Collected data entries
Content starts
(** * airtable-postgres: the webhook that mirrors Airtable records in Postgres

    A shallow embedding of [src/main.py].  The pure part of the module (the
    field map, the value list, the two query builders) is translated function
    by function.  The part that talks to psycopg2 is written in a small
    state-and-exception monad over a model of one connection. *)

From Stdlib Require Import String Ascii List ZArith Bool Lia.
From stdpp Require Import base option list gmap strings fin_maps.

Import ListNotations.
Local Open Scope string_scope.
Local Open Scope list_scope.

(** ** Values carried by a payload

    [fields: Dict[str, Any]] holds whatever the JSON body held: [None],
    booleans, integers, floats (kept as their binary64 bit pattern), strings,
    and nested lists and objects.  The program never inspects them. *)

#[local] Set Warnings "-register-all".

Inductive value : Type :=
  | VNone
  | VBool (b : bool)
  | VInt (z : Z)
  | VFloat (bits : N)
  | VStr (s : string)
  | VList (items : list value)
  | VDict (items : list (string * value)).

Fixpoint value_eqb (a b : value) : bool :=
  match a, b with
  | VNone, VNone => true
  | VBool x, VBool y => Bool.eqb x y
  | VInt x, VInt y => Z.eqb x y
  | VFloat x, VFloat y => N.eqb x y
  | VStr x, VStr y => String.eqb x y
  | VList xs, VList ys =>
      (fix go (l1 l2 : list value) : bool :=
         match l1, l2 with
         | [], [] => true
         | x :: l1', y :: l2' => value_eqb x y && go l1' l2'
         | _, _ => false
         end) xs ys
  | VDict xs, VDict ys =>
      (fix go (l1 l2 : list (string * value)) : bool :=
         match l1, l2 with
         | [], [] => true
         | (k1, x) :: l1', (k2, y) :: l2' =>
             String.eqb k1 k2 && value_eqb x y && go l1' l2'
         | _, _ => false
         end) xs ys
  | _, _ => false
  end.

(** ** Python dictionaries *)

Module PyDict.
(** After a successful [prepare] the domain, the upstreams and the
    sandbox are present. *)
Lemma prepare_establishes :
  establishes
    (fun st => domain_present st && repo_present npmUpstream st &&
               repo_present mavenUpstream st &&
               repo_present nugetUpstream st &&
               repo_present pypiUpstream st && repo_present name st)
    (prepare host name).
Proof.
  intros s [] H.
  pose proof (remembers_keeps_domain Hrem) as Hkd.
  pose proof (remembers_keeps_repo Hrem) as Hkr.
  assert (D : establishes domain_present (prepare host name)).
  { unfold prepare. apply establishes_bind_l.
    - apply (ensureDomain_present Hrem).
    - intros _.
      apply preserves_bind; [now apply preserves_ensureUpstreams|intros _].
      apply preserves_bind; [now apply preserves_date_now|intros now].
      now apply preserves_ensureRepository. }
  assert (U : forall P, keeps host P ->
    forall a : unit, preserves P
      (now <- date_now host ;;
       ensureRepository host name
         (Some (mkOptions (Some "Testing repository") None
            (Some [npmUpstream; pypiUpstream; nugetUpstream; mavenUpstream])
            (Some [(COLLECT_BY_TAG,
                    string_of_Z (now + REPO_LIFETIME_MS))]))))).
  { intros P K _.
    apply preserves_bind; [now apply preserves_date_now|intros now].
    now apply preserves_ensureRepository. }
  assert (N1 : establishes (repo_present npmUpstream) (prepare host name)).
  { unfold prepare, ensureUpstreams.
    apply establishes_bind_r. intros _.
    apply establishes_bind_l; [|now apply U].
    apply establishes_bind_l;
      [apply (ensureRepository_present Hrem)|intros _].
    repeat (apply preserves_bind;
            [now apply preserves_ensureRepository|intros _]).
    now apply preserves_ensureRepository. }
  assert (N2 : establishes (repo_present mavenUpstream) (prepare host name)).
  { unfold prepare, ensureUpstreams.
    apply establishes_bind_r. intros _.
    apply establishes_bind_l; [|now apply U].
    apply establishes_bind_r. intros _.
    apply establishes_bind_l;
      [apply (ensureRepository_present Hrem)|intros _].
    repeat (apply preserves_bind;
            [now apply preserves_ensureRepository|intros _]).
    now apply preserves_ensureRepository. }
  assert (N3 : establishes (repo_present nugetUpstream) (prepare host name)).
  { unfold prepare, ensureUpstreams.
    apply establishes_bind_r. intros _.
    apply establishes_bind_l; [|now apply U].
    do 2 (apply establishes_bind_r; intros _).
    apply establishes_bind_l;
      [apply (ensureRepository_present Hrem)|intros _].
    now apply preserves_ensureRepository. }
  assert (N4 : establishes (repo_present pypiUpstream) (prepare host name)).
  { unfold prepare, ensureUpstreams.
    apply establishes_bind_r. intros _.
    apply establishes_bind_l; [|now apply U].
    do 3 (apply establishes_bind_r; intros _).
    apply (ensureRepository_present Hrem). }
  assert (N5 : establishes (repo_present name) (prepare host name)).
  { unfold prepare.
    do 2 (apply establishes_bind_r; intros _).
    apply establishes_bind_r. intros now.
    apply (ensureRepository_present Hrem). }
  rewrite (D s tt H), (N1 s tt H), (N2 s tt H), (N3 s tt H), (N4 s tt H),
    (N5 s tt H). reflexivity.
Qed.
Content ends
ACTIVITY
The lines from the top of the data above down to the line containing "From Stdlib Require" are to be copied exactly; no other line should appear.

YOUR RESPONSE
(** * airtable-postgres: the webhook that mirrors Airtable records in Postgres

    A shallow embedding of [src/main.py].  The pure part of the module (the
    field map, the value list, the two query builders) is translated function
    by function.  The part that talks to psycopg2 is written in a small
    state-and-exception monad over a model of one connection. *)

From Stdlib Require Import String Ascii List ZArith Bool Lia.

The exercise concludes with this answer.